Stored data
_ _ _ _ _

(** C4, amended.  The pipeline checks none of its inputs before it computes.
    One antenna with a positive SNR is accepted: every pseudo-power is the
    quotient by a zero denominator, the curve is infinite everywhere and no
    angle is estimated.  An SNR of 0 stops the pipeline with Python's
    [ZeroDivisionError], raised by the division [0.5 / snr] in
    [sample_cov], after the steering vector has been computed.  A negative
    SNR is not rejected either: the square root in [sample_cov] gives a NaN,
    [sample_cov] draws its [50 N] numbers all the same and returns an [N] by
    [N] matrix of NaNs, and, with at least one antenna, the pipeline stops
    only in [music], with the [LinAlgError] that [np.linalg.eig] raises on a
    matrix that holds a NaN. *)
Theorem pipeline_checks_no_input (eig : eig_routine) (theta d : R) (g : rng) :
  (forall snr, 0 < snr ->
     exists g',
       draw_pseudo_spectrum eig 1 theta snr d g =
       Returned (mkPlot search_grid (repeat PosInf NUM_ANGLES_TO_SEARCH) [], g')) /\
  (forall n, draw_pseudo_spectrum eig n theta 0 d g = Raised ZeroDivisionError) /\
  (forall n,
     sample_cov (response_vec n theta (d / 100)) 0 g = Raised ZeroDivisionError) /\
  (forall n snr, (1 <= n)%Z -> snr < 0 ->
     (exists g',
        sample_cov (response_vec n theta (d / 100)) snr g
          = Returned (AllNaN (Z.to_nat n) (Z.to_nat n), g') /\
        forall k, g' k = g (CTE_SAMPLES * Z.to_nat n + k)%nat) /\
     draw_pseudo_spectrum eig n theta snr d g = Raised LinAlgError).
Proof.
  split; [intros snr Hs; apply draw_single_antenna; exact Hs|].
  split; [|split].
  - intros n. unfold draw_pseudo_spectrum. rewrite sample_cov_snr_zero. reflexivity.
  - intros n. apply sample_cov_snr_zero.
  - intros n snr Hn Hs. split.
    + apply sample_cov_snr_negative; [exact Hs | apply response_vec_column | lia].
    + apply draw_snr_negative; assumption.
Qed.

(** One antenna at an SNR of 2.5, and five antennas at an SNR of -1. *)
Lemma pipeline_checks_no_input_witness :
  0 < 5 / 2 /\ (1 <= 5)%Z /\ -1 < 0 /\
  (exists g',
     draw_pseudo_spectrum eig_in_order 1 60 (5 / 2) 6 pulse =
     Returned (mkPlot search_grid (repeat PosInf NUM_ANGLES_TO_SEARCH) [], g')) /\
  (exists g',
     sample_cov (response_vec 5 60 (6 / 100)) (-1) pulse = Returned (AllNaN 5 5, g') /\
     forall k, g' k = pulse (CTE_SAMPLES * 5 + k)%nat) /\
  draw_pseudo_spectrum eig_in_order 5 60 (-1) 6 pulse = Raised LinAlgError.
Proof.
  assert (H1 : 0 < 5 / 2) by lra.
  assert (H2 : (1 <= 5)%Z) by lia.
  assert (H3 : -1 < 0) by lra.
  split; [exact H1|]. split; [exact H2|]. split; [exact H3|]. split.
  - exact (proj1 (pipeline_checks_no_input eig_in_order 60 6 pulse) (5 / 2) H1).
  - exact (proj2 (proj2 (proj2 (pipeline_checks_no_input eig_in_order 60 6 pulse)))
             5%Z (-1) H2 H3).
Defined.

(* ================================================================= *)
(** * Further properties of the steering vector *)

Lemma phase_additive theta a b : phase theta (a + b) = phase theta a + phase theta b.
Proof. unfold phase. pose proof CTE_WAVELENGTH_pos. field. lra. Qed.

_ _ _ _ _

* What you are asked to do:
Each entry in the data should be restated exactly as it was written.

* Your response:
(** C4, amended.  The pipeline checks none of its inputs before it computes.
    One antenna with a positive SNR is accepted: every pseudo-power is the
    quotient by a zero denominator, the curve is infinite everywhere and no
    angle is estimated.  An SNR of 0 stops the pipeline with Python's
    [ZeroDivisionError], raised by the division [0.5 / snr] in
    [sample_cov], after the steering vector has been computed.  A negative
    SNR is not rejected either: the square root in [sample_cov] gives a NaN,
    [sample_cov] draws its [50 N] numbers all the same and returns an [N] by
    [N] matrix of NaNs, and, with at least one antenna, the pipeline stops
    only in [music], with the [LinAlgError] that [np.linalg.eig] raises on a
    matrix that holds a NaN. *)
Theorem pipeline_checks_no_input (eig : eig_routine) (theta d : R) (g : rng) :
  (forall snr, 0 < snr ->
     exists g',
       draw_pseudo_spectrum eig 1 theta snr d g =
       Returned (mkPlot search_grid (repeat PosInf NUM_ANGLES_TO_SEARCH) [], g')) /\
  (forall n, draw_pseudo_spectrum eig n theta 0 d g = Raised ZeroDivisionError) /\
  (forall n,
     sample_cov (response_vec n theta (d / 100)) 0 g = Raised ZeroDivisionError) /\
  (forall n snr, (1 <= n)%Z -> snr < 0 ->
     (exists g',
        sample_cov (response_vec n theta (d / 100)) snr g
          = Returned (AllNaN (Z.to_nat n) (Z.to_nat n), g') /\
        forall k, g' k = g (CTE_SAMPLES * Z.to_nat n + k)%nat) /\
     draw_pseudo_spectrum eig n theta snr d g = Raised LinAlgError).
Proof.
  split; [intros snr Hs; apply draw_single_antenna; exact Hs|].
  split; [|split].
  - intros n. unfold draw_pseudo_spectrum. rewrite sample_cov_snr_zero. reflexivity.
  - intros n. apply sample_cov_snr_zero.
  - intros n snr Hn Hs. split.
    + apply sample_cov_snr_negative; [exact Hs | apply response_vec_column | lia].
    + apply draw_snr_negative; assumption.
Qed.

(** One antenna at an SNR of 2.5, and five antennas at an SNR of -1. *)
Lemma pipeline_checks_no_input_witness :
  0 < 5 / 2 /\ (1 <= 5)%Z /\ -1 < 0 /\
  (exists g',
     draw_pseudo_spectrum eig_in_order 1 60 (5 / 2) 6 pulse =
     Returned (mkPlot search_grid (repeat PosInf NUM_ANGLES_TO_SEARCH) [], g')) /\
  (exists g',
     sample_cov (response_vec 5 60 (6 / 100)) (-1) pulse = Returned (AllNaN 5 5, g') /\
     forall k, g' k = pulse (CTE_SAMPLES * 5 + k)%nat) /\
  draw_pseudo_spectrum eig_in_order 5 60 (-1) 6 pulse = Raised LinAlgError.
Proof.
  assert (H1 : 0 < 5 / 2) by lra.
  assert (H2 : (1 <= 5)%Z) by lia.
  assert (H3 : -1 < 0) by lra.
  split; [exact H1|]. split; [exact H2|]. split; [exact H3|]. split.
  - exact (proj1 (pipeline_checks_no_input eig_in_order 60 6 pulse) (5 / 2) H1).
  - exact (proj2 (proj2 (proj2 (pipeline_checks_no_input eig_in_order 60 6 pulse)))
             5%Z (-1) H2 H3).
Defined.

(* ================================================================= *)
(** * Further properties of the steering vector *)

Lemma phase_additive theta a b : phase theta (a + b) = phase theta a + phase theta b.
Proof. unfold phase. pose proof CTE_WAVELENGTH_pos. field. lra. Qed.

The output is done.